**Work item**
Below are records; copy every line among them that contains the word "Require".

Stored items
- Opening Delimiter -

(* ===== verification/Logger.v ===== *)
(** The output of the kernel that is built on the printk family: the log
    ([misc/logger.c]), [panic] ([misc/panic.c]), the reports of the undefined
    behaviour sanitizer ([sanitizers/tinyubsan.c]), the stack protector
    ([sanitizers/stack_protector.c]) and the console device ([devices/console.c]).

    A [terminal] is the screen and the serial port on one memory with the two
    locks.  [literal t] is the address of the string literal [t], [buffer] that of
    the conversion buffer on the stack. *)

From stdpp Require Import strings.
From S2P Require Import Prelude Memory Libc Spinlock PageAllocator PageAllocatorSpec PageTable AddressSpace BlockAllocator BlockAllocatorSpec Paths KernelHeap Scheduler SchedulerSpec SchedulerProps Vfs VfsSpec Syscalls SyscallsSpec Fork Elf Clock DeviceManager Framebuffer Serial Printk Acpi Descriptors Timers.

(** The bytes of a string literal. *)
Definition text (s : string) : list Z := (fun c => Z.of_nat (Ascii.nat_of_ascii c)) <$> String.list_ascii_of_string s.

(** * The terminal *)

Record terminal (P : Type) := Terminal {
  te_screen : screen;
  te_ports : P;
  te_present : bool;
  printk_lock : spinlock_t;
  logger_spinlock : spinlock_t
}.
Arguments Terminal {P}.
Arguments te_screen {P}.
Arguments te_ports {P}.
Arguments te_present {P}.
Arguments printk_lock {P}.
Arguments logger_spinlock {P}.

Definition PREFIX_COLOUR : Z := 0xD0D0D0.
Definition DEBUG_COLOUR : Z := 0x3BADFF.
Definition INFO_COLOUR : Z := 0x10B010.
Definition WARN_COLOUR : Z := 0xD07000.
Definition ERROR_COLOUR : Z := 0xFF2020.

(** The lowest address of the code of the kernel, for the stack trace. *)
Definition KERNEL_TEXT : Z := 0xFFFFFFFF80000000.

- Closing Delimiter -

**Answer for this exercise**
From stdpp Require Import strings.
From S2P Require Import Prelude Memory Libc Spinlock PageAllocator PageAllocatorSpec PageTable AddressSpace BlockAllocator BlockAllocatorSpec Paths KernelHeap Scheduler SchedulerSpec SchedulerProps Vfs VfsSpec Syscalls SyscallsSpec Fork Elf Clock DeviceManager Framebuffer Serial Printk Acpi Descriptors Timers.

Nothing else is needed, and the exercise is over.